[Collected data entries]
• • • • • • •

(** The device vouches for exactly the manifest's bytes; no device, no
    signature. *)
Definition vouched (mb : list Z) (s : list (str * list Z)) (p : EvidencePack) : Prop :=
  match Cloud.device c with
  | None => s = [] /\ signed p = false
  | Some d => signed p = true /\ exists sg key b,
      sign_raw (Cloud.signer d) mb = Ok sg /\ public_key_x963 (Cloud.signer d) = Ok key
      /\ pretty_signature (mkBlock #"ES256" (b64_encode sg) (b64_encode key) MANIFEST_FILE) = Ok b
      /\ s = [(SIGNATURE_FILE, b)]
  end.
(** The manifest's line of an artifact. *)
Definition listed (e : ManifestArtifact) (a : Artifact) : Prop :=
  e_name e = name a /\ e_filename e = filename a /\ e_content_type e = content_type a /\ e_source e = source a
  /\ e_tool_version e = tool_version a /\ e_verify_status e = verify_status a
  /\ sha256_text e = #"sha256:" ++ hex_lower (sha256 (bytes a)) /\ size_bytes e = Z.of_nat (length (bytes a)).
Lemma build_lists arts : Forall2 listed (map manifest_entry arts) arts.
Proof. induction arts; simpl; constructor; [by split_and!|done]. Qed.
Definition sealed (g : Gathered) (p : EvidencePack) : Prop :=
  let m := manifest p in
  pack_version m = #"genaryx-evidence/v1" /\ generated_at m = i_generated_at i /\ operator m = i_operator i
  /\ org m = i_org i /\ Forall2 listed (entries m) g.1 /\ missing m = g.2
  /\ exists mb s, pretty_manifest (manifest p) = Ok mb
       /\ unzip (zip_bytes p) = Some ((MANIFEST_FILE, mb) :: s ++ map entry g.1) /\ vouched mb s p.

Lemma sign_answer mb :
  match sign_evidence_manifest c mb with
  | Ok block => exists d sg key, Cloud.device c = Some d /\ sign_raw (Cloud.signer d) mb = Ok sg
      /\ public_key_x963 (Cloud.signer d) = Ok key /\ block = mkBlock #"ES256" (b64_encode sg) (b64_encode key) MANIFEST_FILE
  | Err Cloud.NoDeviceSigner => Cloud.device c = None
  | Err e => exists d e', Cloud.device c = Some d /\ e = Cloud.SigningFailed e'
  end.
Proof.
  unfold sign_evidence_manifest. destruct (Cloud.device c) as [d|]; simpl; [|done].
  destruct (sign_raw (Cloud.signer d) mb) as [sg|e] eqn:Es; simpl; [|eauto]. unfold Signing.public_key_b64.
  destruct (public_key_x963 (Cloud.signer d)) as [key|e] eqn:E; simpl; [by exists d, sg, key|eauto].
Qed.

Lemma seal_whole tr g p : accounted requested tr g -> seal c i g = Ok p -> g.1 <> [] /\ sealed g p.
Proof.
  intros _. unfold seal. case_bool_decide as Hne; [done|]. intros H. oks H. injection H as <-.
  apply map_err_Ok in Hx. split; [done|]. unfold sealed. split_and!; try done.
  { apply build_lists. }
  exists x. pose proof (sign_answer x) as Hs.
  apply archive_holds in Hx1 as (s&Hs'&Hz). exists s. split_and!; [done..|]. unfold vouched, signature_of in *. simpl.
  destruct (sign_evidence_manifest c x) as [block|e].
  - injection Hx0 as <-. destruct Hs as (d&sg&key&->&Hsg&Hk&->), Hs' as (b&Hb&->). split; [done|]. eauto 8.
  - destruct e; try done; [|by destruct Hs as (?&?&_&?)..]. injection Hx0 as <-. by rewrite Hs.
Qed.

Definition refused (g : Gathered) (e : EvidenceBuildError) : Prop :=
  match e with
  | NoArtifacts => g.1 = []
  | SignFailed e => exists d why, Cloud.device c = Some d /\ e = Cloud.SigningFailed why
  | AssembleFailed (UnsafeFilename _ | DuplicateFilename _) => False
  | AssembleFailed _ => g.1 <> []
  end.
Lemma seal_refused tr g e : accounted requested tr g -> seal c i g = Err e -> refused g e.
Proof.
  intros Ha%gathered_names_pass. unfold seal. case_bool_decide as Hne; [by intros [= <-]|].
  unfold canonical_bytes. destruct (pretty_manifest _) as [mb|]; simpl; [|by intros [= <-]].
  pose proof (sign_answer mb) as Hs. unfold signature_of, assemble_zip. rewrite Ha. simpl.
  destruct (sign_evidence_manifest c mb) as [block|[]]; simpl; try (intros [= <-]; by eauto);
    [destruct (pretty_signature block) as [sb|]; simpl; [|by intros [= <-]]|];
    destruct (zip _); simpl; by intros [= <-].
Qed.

• • • • • • •

Emit verbatim the lines running from the one with "DuplicateFilename _) => False" through the last line of the data, both endpoints inclusive.

  | AssembleFailed (UnsafeFilename _ | DuplicateFilename _) => False
  | AssembleFailed _ => g.1 <> []
  end.
Lemma seal_refused tr g e : accounted requested tr g -> seal c i g = Err e -> refused g e.
Proof.
  intros Ha%gathered_names_pass. unfold seal. case_bool_decide as Hne; [by intros [= <-]|].
  unfold canonical_bytes. destruct (pretty_manifest _) as [mb|]; simpl; [|by intros [= <-]].
  pose proof (sign_answer mb) as Hs. unfold signature_of, assemble_zip. rewrite Ha. simpl.
  destruct (sign_evidence_manifest c mb) as [block|[]]; simpl; try (intros [= <-]; by eauto);
    [destruct (pretty_signature block) as [sb|]; simpl; [|by intros [= <-]]|];
    destruct (zip _); simpl; by intros [= <-].
Qed.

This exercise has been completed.